(GIVEN ENTRIES)
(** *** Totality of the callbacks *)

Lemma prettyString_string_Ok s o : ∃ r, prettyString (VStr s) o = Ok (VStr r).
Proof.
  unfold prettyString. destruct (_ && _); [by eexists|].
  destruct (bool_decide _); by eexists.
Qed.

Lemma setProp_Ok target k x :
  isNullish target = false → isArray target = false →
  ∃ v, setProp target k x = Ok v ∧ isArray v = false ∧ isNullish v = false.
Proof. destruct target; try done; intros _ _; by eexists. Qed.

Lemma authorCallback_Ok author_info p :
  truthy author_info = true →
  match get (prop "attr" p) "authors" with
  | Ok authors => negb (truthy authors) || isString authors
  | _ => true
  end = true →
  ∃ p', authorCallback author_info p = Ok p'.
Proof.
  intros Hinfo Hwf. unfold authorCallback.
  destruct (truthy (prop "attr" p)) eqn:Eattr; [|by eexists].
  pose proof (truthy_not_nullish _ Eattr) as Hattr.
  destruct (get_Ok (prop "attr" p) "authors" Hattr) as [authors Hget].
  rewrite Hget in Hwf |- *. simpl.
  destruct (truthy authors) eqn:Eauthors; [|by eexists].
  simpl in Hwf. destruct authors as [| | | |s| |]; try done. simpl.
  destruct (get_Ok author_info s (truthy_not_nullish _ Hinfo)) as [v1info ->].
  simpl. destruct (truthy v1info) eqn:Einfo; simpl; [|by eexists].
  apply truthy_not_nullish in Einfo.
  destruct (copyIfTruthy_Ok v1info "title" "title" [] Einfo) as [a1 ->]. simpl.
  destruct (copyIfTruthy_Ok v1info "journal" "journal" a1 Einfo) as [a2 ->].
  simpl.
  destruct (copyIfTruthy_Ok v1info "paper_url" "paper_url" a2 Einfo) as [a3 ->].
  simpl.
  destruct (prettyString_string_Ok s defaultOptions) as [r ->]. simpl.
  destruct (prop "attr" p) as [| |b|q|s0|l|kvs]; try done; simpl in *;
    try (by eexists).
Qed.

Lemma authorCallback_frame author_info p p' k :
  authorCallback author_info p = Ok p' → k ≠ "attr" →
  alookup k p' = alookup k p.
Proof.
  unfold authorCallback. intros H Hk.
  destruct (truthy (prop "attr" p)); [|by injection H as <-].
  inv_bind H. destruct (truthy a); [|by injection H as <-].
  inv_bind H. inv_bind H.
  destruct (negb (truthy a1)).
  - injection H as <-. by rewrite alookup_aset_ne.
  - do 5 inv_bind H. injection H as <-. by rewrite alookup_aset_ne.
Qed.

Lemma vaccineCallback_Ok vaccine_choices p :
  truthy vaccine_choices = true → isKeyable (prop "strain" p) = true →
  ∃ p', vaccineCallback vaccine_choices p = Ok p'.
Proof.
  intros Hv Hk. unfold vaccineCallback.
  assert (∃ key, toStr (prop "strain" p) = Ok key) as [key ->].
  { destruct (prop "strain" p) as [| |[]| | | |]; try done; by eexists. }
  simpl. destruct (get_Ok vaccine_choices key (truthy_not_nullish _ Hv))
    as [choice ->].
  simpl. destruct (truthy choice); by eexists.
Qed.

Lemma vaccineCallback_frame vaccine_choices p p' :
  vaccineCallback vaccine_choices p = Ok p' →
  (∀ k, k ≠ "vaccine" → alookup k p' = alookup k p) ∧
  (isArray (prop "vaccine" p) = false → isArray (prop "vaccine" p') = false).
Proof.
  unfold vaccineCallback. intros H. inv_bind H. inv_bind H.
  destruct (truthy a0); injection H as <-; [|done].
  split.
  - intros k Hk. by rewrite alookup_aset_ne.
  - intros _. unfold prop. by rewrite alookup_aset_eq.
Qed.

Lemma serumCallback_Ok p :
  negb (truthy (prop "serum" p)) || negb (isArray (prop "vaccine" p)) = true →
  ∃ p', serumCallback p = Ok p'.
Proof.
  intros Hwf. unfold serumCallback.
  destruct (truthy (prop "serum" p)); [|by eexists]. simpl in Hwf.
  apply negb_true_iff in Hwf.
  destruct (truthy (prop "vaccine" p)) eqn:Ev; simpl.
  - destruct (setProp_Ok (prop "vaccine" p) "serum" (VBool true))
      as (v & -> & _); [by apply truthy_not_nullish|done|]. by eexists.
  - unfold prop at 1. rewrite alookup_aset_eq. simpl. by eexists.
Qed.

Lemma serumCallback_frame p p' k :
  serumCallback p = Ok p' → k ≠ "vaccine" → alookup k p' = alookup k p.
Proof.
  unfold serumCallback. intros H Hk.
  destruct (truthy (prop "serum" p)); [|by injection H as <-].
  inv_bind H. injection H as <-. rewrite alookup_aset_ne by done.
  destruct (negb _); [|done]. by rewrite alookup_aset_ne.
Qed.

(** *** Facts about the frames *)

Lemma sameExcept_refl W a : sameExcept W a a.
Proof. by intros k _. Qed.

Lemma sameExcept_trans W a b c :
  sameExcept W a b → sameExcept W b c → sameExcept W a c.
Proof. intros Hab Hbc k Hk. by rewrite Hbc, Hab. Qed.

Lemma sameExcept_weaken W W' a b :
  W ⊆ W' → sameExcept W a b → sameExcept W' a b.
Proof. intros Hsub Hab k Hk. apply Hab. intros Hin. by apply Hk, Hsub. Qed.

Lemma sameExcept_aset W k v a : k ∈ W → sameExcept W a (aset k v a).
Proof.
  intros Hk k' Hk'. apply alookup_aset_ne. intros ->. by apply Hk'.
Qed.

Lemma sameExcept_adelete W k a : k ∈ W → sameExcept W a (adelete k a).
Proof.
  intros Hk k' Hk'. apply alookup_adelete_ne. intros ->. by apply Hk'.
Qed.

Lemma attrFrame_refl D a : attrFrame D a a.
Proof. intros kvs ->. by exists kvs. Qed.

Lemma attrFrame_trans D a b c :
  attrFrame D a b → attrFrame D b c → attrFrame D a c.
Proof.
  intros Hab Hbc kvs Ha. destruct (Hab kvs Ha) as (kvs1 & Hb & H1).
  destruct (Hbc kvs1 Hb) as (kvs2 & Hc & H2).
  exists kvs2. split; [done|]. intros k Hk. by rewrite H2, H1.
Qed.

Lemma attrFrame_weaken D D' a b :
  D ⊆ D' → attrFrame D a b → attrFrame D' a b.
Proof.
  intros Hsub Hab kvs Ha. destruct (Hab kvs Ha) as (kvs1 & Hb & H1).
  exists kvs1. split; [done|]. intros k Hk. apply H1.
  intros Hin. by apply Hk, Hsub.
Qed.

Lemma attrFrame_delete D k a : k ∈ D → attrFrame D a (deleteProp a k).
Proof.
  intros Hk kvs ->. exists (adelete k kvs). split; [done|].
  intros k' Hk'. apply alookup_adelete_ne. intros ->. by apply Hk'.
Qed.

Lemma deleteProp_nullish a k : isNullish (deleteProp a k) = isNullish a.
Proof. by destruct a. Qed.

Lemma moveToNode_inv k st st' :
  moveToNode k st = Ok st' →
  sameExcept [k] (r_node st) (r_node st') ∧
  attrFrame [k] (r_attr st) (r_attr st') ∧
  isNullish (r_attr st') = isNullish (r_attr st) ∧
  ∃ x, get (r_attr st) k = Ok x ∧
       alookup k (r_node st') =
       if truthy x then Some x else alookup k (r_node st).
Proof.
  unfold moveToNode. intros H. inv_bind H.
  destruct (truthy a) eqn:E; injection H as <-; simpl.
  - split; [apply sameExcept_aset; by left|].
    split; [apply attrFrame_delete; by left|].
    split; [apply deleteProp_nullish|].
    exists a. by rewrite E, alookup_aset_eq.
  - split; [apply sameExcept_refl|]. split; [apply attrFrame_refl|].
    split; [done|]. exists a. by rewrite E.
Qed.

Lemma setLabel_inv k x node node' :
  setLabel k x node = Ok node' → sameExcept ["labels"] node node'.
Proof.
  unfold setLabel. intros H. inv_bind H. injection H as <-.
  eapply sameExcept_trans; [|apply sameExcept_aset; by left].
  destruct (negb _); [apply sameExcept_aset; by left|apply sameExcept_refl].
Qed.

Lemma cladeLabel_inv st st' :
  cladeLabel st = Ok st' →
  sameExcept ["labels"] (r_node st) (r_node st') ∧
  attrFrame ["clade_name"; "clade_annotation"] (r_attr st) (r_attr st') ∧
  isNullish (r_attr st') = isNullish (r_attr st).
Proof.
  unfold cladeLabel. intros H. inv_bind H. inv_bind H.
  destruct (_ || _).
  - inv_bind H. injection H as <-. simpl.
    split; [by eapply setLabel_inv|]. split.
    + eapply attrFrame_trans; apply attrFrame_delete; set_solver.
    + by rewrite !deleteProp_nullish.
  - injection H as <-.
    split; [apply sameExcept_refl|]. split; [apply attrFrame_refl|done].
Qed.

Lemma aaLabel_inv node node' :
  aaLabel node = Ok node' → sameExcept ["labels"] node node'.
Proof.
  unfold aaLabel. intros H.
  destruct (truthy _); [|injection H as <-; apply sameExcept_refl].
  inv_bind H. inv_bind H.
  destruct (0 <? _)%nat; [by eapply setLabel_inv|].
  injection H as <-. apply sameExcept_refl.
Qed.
(End GIVEN ENTRIES)
(GIVEN ENTRIES)
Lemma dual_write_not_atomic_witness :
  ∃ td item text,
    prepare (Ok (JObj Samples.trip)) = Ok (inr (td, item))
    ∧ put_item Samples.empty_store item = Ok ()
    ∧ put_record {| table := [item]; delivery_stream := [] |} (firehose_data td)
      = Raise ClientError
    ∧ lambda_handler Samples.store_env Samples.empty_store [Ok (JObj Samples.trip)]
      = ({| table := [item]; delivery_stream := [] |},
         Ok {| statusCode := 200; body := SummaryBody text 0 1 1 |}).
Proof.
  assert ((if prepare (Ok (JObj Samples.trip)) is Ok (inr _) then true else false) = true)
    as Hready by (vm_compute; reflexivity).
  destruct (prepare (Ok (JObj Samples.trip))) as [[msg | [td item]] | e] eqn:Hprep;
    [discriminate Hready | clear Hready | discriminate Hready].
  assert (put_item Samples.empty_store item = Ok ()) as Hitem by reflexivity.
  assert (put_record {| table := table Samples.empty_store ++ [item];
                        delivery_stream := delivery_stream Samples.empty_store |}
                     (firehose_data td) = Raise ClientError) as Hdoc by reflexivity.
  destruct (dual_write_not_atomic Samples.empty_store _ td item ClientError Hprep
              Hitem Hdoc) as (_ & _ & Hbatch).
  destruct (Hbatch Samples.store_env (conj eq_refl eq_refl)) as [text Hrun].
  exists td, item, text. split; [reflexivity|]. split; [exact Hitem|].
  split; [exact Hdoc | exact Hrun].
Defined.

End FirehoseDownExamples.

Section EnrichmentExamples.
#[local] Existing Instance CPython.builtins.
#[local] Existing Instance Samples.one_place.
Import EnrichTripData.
(End GIVEN ENTRIES)
(GIVEN ENTRIES)
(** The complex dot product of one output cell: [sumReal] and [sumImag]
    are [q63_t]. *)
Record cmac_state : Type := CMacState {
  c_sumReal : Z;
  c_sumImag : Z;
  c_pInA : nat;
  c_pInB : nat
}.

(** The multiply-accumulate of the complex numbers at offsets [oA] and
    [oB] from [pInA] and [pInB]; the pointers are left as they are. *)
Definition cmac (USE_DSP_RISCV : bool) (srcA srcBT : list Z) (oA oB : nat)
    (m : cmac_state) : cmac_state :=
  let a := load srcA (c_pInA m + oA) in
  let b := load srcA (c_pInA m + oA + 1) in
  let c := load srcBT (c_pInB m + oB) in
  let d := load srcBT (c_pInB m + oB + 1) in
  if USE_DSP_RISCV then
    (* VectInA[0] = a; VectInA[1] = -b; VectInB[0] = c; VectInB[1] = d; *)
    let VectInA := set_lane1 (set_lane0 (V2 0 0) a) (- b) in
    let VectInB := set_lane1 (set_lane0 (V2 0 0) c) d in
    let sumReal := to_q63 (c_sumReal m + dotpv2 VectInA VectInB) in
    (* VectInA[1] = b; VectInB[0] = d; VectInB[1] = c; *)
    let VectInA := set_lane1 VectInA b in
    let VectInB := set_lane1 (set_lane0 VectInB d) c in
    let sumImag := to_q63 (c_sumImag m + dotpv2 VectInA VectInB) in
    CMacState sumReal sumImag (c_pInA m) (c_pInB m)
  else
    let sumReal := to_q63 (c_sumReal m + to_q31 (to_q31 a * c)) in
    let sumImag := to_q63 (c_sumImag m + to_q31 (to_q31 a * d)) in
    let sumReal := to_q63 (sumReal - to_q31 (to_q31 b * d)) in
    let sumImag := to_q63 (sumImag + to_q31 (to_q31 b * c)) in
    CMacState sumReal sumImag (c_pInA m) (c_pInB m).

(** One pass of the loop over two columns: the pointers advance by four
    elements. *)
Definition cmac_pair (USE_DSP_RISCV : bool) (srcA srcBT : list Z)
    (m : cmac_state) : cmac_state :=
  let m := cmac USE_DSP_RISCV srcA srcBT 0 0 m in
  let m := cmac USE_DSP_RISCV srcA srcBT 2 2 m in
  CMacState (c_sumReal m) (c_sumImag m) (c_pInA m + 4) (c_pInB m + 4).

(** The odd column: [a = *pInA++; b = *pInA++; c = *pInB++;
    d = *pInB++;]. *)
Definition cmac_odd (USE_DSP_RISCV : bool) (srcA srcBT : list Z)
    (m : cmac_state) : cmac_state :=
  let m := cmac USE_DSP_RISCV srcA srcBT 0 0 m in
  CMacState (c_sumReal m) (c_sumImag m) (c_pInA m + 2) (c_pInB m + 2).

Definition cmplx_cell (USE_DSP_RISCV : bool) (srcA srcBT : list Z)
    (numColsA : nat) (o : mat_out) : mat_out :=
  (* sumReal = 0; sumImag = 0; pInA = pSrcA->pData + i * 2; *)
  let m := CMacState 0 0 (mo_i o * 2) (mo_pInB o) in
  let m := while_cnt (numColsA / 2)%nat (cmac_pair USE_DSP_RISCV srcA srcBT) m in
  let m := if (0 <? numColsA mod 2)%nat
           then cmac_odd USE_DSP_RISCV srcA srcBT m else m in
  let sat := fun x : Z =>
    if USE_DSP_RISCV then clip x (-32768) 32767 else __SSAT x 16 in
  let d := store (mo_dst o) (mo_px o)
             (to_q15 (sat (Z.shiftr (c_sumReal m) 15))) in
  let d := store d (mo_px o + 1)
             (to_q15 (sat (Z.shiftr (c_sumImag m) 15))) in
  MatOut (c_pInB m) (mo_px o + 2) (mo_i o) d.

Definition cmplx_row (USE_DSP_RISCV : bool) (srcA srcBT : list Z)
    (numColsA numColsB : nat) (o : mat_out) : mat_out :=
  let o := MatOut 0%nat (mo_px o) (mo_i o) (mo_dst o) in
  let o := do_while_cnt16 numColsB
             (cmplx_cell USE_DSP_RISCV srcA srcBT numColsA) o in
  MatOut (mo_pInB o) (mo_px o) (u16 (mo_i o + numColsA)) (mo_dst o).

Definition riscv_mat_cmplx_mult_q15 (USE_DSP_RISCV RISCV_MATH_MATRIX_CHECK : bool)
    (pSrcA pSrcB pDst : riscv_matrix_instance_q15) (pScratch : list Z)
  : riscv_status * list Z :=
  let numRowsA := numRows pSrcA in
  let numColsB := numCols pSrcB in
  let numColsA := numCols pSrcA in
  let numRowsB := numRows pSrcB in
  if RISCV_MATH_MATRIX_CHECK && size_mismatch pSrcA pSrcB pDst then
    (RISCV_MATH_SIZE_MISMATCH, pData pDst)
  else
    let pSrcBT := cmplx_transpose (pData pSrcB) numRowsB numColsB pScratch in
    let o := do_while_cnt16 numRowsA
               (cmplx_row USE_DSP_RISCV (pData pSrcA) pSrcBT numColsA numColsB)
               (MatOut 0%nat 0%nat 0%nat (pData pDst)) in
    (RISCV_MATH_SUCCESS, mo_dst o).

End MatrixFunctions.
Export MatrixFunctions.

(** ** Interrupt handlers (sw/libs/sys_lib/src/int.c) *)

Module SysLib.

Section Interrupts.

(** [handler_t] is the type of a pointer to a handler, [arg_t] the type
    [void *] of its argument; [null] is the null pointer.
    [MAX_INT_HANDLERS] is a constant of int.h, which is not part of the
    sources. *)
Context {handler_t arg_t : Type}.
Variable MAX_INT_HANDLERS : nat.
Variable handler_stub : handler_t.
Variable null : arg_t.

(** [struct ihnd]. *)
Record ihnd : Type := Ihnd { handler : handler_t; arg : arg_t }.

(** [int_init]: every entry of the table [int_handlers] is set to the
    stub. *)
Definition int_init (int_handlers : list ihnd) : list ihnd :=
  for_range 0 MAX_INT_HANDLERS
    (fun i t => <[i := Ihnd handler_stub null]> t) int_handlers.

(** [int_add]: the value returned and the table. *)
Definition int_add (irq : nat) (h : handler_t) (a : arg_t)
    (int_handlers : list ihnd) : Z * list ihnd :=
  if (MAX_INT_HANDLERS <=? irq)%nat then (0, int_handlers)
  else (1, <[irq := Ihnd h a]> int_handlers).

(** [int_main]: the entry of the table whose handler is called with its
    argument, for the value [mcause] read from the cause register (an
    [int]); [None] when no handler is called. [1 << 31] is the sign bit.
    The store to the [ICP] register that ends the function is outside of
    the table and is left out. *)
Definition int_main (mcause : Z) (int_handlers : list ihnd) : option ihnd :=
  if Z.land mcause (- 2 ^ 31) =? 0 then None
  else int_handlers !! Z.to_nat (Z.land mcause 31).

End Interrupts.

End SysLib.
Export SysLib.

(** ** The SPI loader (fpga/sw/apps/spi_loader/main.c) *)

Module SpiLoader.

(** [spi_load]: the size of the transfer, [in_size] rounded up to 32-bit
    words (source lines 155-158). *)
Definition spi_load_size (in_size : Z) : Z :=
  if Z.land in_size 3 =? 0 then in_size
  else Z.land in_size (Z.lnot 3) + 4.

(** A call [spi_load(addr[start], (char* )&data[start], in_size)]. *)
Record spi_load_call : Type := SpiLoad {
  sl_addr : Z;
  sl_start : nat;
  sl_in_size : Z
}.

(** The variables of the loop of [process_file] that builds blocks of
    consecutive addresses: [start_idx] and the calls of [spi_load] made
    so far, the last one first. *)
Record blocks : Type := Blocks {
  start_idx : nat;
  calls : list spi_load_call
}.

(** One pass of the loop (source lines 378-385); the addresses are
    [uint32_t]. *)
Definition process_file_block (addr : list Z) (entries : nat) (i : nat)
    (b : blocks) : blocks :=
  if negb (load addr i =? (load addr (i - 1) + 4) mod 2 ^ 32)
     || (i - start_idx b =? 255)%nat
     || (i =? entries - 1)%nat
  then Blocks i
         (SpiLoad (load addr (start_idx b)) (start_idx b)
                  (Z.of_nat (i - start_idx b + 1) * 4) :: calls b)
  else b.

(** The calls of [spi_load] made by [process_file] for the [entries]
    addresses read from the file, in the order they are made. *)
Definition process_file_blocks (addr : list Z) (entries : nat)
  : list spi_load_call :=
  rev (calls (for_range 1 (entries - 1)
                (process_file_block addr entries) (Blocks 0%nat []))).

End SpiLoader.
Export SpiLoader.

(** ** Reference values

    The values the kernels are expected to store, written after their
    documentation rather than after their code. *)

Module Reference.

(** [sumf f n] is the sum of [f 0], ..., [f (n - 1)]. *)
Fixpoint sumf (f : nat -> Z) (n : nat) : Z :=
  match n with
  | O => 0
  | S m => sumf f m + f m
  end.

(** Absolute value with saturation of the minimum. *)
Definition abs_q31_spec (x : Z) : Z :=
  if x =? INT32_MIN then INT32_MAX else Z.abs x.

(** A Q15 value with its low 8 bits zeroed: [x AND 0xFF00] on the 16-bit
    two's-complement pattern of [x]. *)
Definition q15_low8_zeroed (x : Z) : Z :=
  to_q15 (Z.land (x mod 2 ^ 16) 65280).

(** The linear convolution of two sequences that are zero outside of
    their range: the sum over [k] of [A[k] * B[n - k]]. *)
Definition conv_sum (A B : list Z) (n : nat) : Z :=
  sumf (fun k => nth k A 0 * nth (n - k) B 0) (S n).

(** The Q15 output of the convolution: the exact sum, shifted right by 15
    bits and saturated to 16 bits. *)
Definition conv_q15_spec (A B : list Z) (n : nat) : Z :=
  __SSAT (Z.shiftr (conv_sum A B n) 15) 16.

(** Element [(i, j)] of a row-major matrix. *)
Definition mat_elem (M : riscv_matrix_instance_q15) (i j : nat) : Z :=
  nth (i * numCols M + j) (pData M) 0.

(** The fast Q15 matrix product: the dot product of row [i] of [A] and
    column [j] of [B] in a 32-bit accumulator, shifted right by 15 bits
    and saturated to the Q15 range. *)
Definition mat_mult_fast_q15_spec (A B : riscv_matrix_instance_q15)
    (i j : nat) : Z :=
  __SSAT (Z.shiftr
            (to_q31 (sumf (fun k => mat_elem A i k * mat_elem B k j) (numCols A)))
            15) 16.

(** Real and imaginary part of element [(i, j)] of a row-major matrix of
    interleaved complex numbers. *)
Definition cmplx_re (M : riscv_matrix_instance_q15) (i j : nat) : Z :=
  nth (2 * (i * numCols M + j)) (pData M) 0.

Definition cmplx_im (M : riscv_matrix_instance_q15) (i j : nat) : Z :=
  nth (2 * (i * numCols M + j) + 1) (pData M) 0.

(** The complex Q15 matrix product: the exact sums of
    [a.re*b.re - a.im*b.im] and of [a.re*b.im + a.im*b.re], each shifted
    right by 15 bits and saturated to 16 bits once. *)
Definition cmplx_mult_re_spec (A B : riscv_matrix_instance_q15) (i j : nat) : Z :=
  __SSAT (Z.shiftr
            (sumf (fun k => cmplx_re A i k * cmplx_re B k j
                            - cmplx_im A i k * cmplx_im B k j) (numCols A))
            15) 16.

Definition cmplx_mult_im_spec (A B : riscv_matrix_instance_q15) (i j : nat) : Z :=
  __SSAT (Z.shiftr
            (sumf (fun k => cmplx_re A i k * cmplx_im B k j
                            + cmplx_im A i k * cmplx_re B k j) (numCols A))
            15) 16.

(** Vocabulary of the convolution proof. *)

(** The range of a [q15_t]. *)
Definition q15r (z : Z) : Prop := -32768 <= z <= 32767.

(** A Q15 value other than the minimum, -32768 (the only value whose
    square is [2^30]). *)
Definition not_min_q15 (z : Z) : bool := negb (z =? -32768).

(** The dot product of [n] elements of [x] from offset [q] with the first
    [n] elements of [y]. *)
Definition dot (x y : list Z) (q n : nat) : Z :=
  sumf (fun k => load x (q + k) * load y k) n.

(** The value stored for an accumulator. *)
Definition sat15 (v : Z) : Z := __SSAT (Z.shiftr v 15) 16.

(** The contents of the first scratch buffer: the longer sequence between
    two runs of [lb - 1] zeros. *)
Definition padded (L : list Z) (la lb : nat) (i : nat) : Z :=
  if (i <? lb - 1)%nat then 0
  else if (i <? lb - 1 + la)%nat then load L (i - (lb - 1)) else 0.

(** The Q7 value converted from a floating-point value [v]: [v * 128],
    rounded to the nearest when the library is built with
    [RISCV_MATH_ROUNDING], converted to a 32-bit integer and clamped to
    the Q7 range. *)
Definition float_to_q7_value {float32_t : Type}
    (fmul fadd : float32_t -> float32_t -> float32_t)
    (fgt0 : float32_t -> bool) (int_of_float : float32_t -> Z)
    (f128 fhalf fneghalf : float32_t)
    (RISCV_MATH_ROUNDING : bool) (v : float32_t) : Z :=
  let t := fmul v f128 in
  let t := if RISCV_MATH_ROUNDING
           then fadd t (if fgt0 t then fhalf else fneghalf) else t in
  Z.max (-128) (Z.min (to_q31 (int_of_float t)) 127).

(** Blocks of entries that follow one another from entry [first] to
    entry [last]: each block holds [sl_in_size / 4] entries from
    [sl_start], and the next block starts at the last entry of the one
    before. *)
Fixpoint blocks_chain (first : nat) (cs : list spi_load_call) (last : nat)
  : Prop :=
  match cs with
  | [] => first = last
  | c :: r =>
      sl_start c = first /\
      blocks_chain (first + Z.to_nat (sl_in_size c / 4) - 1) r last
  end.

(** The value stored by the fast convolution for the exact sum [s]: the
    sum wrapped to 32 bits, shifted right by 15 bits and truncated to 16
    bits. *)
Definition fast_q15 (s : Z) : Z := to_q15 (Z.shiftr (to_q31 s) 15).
(End GIVEN ENTRIES)
→ TASK INSTRUCTIONS: Show each line of the material holding "numColsA".

→ FINISHED EXERCISE:
    (numColsA : nat) (o : mat_out) : mat_out :=
  let m := while_cnt (numColsA / 2)%nat (cmac_pair USE_DSP_RISCV srcA srcBT) m in
  let m := if (0 <? numColsA mod 2)%nat
    (numColsA numColsB : nat) (o : mat_out) : mat_out :=
             (cmplx_cell USE_DSP_RISCV srcA srcBT numColsA) o in
  MatOut (mo_pInB o) (mo_px o) (u16 (mo_i o + numColsA)) (mo_dst o).
  let numColsA := numCols pSrcA in
               (cmplx_row USE_DSP_RISCV (pData pSrcA) pSrcBT numColsA numColsB)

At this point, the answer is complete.